**WORK TO BE COMPLETED:**
What lines of the data hold the string "Hsort"? Pull each one out.

**TASK INPUTS:**
Lemma join_loop_spec fuel : ∀ its Ls, size_of Ls < fuel → Ls ≠ [] → Forall2 rem_view its Ls →
  ∃ its' Ls', Ls' ≠ [] ∧ Forall2 rem_view its' Ls' ∧
    match join_list d pred Ls with
    | [] => join_loop fuel d pred its = Ret (its', None) ∧ join_list d pred Ls' = []
    | r :: rs => join_loop fuel d pred its = Ret (its', Some r) ∧ join_list d pred Ls' = rs
    end.
Proof.
  induction fuel as [|fuel IH]; intros its Ls Hf Hne Hv; [lia|]. cbn [join_loop].
  destruct Hv as [|it L its Ls Hit Hv]; [done|]. destruct L as [|x L].
  { cbn [join_scan]. destruct (peek_spec _ _ Hit) as [Hp ->]. cbn [head]. rewrite join_empty by left.
    exists (peek it :: its), ([] :: Ls). split_and!; [done|by constructor|done|apply join_empty; by left]. }
  assert (Hv0 : Forall2 rem_view (it :: its) ((x :: L) :: Ls)) by (by constructor). clear Hit Hv Hne. set (all := (x :: L) :: Ls) in *.
  destruct (first_scan _ _ _ _ _ Hv0) as (its' & res & -> & Hv' & Hres). destruct res as [[[low lows] high]|].
  2: { rewrite join_empty by (by right). exists its', all. split_and!; [done|done|done|apply join_empty; by right]. }
  destruct Hres as (Hheads & Hnes & Hlow & Hhigh & Hcase). assert (Hnes' : Forall (λ L, L ≠ []) all) by (by constructor).
  assert (Hhigh6 : length high = 6) by (by eapply head_row_length). assert (Hlow6 : length low = 6) by (by eapply head_row_length).
  destruct Hcase as [(Hl & Hlx & Hkeys)|[Hl Hlt]].
  - rewrite (proj2 (Nat.eqb_eq _ _) Hl). assert (Hall : ∀ rn, head_row all rn → row_key d rn = row_key d low).
    { intros rn [(y & [= <-] & <-)|Hrn]%head_row_cons; [by rewrite Hlx|by apply Hkeys]. }
    assert (Hle : ∀ rn, head_row all rn → row_le d low rn).
    { intros rn Hrn. pose proof (head_row_length _ _ _ Hv' Hrn). apply row_key_le; [unfold is_row; lia|unfold is_row; lia|]. symmetry. by apply Hall. }
    destruct (collect_all_spec low its' all Hlow6 Hv' Hheads) with (r := mkResult (V := V) (R := R) low []) as (its2 & -> & Hv2).
    { by apply (heads_row its'). }
    cbn [obind ir_RowNumber ir_Entries]. rewrite (join_next_key all x L); [|done|intros rn Hrn; unfold key; rewrite <- Hlx; by apply Hall|done].
    change (key d x) with (row_key d (ir_RowNumber x)). rewrite <- Hlx. cbn [app]. set (Ls2 := filter (λ y, key d y ≠ row_key d low) <$> all) in *.
    destruct (group_kept pred _); [by exists its2, Ls2|]. cbn [app].
    assert (Hv3 : Forall2 rem_view (seekAll (mkRNL high d) its2) Ls2).
    { assert (Hid : from_row (mkRNL high d) <$> Ls2 = Ls2); [|rewrite <- Hid; by apply seekAll_spec]. unfold Ls2. rewrite <- list_fmap_compose. apply list_fmap_ext. intros i L' HL'.
      apply filter_all. intros y [_ Hy]%list_elem_of_filter Hb. apply list_elem_of_lookup_2 in HL'. pose proof (heads_row its' all low Hlow6 Hv' Hnes') as Hge.
      specialize (Hge Hle). rewrite Forall_forall in Hge. specialize (Hge _ HL'). rewrite Forall_forall in Hge. specialize (Hge y Hy). unfold below in Hb. simpl in Hb.
      apply row_not_lt in Hge. apply Hge. unfold row_lt. by rewrite (compare_key_r d _ low high) by (symmetry; by apply Hall). }
    apply (IH _ Ls2); [|done|done]. assert (Hlt : size_of Ls2 < size_of all); [|lia].
    apply (size_filter_lt _ all (x :: L) x); [by left|done|]. intros Hn. apply Hn. unfold key. by rewrite <- Hlx.
  - rewrite (proj2 (Nat.eqb_neq _ _) Hl). assert (Hv2 : Forall2 rem_view (seekAll (mkRNL high d) its') (from_row (mkRNL high d) <$> all)) by (by apply seekAll_spec).
    rewrite <- (join_from (mkRNL high d) all); [|done|done|done|by eapply views_rows]. apply IH; [|done|done].
    destruct Hlow as (L' & y & HL' & Hy & Hrn). assert (size_of (from_row (mkRNL high d) <$> all) < size_of all); [|lia].
    apply (size_filter_lt _ all L' y); [done|done|]. intros Hn. apply Hn. unfold below. simpl. by rewrite Hrn.
Qed.
(** *** The iterator *)

Lemma heads_ok (l : list (IteratorResult V R)) : rows_ok d l → rows_ok d (row_heads d l).
Proof.
  induction l as [|x l IH]; intros Hr; [done|]. pose proof (IH (rows_tail _ _ Hr)) as [Hg Hs]. destruct Hr as [Hf Hsort]. apply Forall_cons in Hf as [Hx _].
  apply StronglySorted_inv in Hsort as [_ Hxs]. rewrite Forall_forall in Hg, Hxs. split; simpl.
  - constructor; [done|]. apply Forall_forall. intros y [_ Hy]%list_elem_of_filter. by apply Hg.
  - constructor; [by apply StronglySorted_filter|]. apply Forall_forall. intros y [_ Hy]%list_elem_of_filter. by apply Hxs, (heads_in d).
Qed.

Lemma omap_rows (f : IteratorResult V R → option (IteratorResult V R)) (l : list (IteratorResult V R)) : (∀ x r, f x = Some r → ir_RowNumber r = ir_RowNumber x) → rows_ok d l → rows_ok d (omap f l).
Proof.
  intros Hf. induction l as [|x l IH]; intros Hr; [done|]. pose proof (IH (rows_tail _ _ Hr)) as Hl. csimpl. destruct (f x) as [r|] eqn:E; [|done]. apply Hf in E.
  destruct Hr as [Hg Hs]. apply Forall_cons in Hg as [Hx _]. apply StronglySorted_inv in Hs as [_ Hxs]. rewrite Forall_forall in Hxs. destruct Hl as [Hlg Hls]. split; constructor; try done.
  - unfold good_row. by rewrite E.
  - apply Forall_forall. intros y (x' & Hx' & Hy)%list_elem_of_omap. apply Hf in Hy. unfold by_row. rewrite E, Hy. by apply Hxs.
Qed.

Lemma join_rows Ls : Forall (rows_ok d) Ls → rows_ok d (join_list d pred Ls).
Proof.
  intros Hr. destruct Ls as [|L Ls]; [split; constructor|]. apply Forall_cons in Hr as [HL _]. cbn [join_list]. apply omap_rows; [|by apply heads_ok].
  intros x r E. by apply (joined_key d pred _ _ _ E).
Qed.

Lemma join_from_row to Ls : rl_DefinitionLevel to ≤ d → join_list d pred (from_row to <$> Ls) = from_row to (join_list d pred Ls).
Proof.
  intros Hl. unfold from_row. rewrite join_filter by (intros x y Hk Hx Hy; apply Hx; by apply (below_key to y x)). destruct Ls as [|L Ls]; [done|]. cbn [join_list].
  induction (row_heads d L) as [|x hs IH]; [done|]. rewrite filter_cons. csimpl. destruct (joined d pred (L :: Ls) x) as [r|] eqn:E.
  - apply joined_key in E as E'. destruct E' as [E' _]. rewrite filter_cons. case_decide as Hx; case_decide as Hy; unfold below in *; rewrite E' in Hy; try done; csimpl; by rewrite E, IH.
  - case_decide; csimpl; [by rewrite E|done].
Qed.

**EXERCISE SOLUTION:**
  induction l as [|x l IH]; intros Hr; [done|]. pose proof (IH (rows_tail _ _ Hr)) as [Hg Hs]. destruct Hr as [Hf Hsort]. apply Forall_cons in Hf as [Hx _].
  apply StronglySorted_inv in Hsort as [_ Hxs]. rewrite Forall_forall in Hg, Hxs. split; simpl.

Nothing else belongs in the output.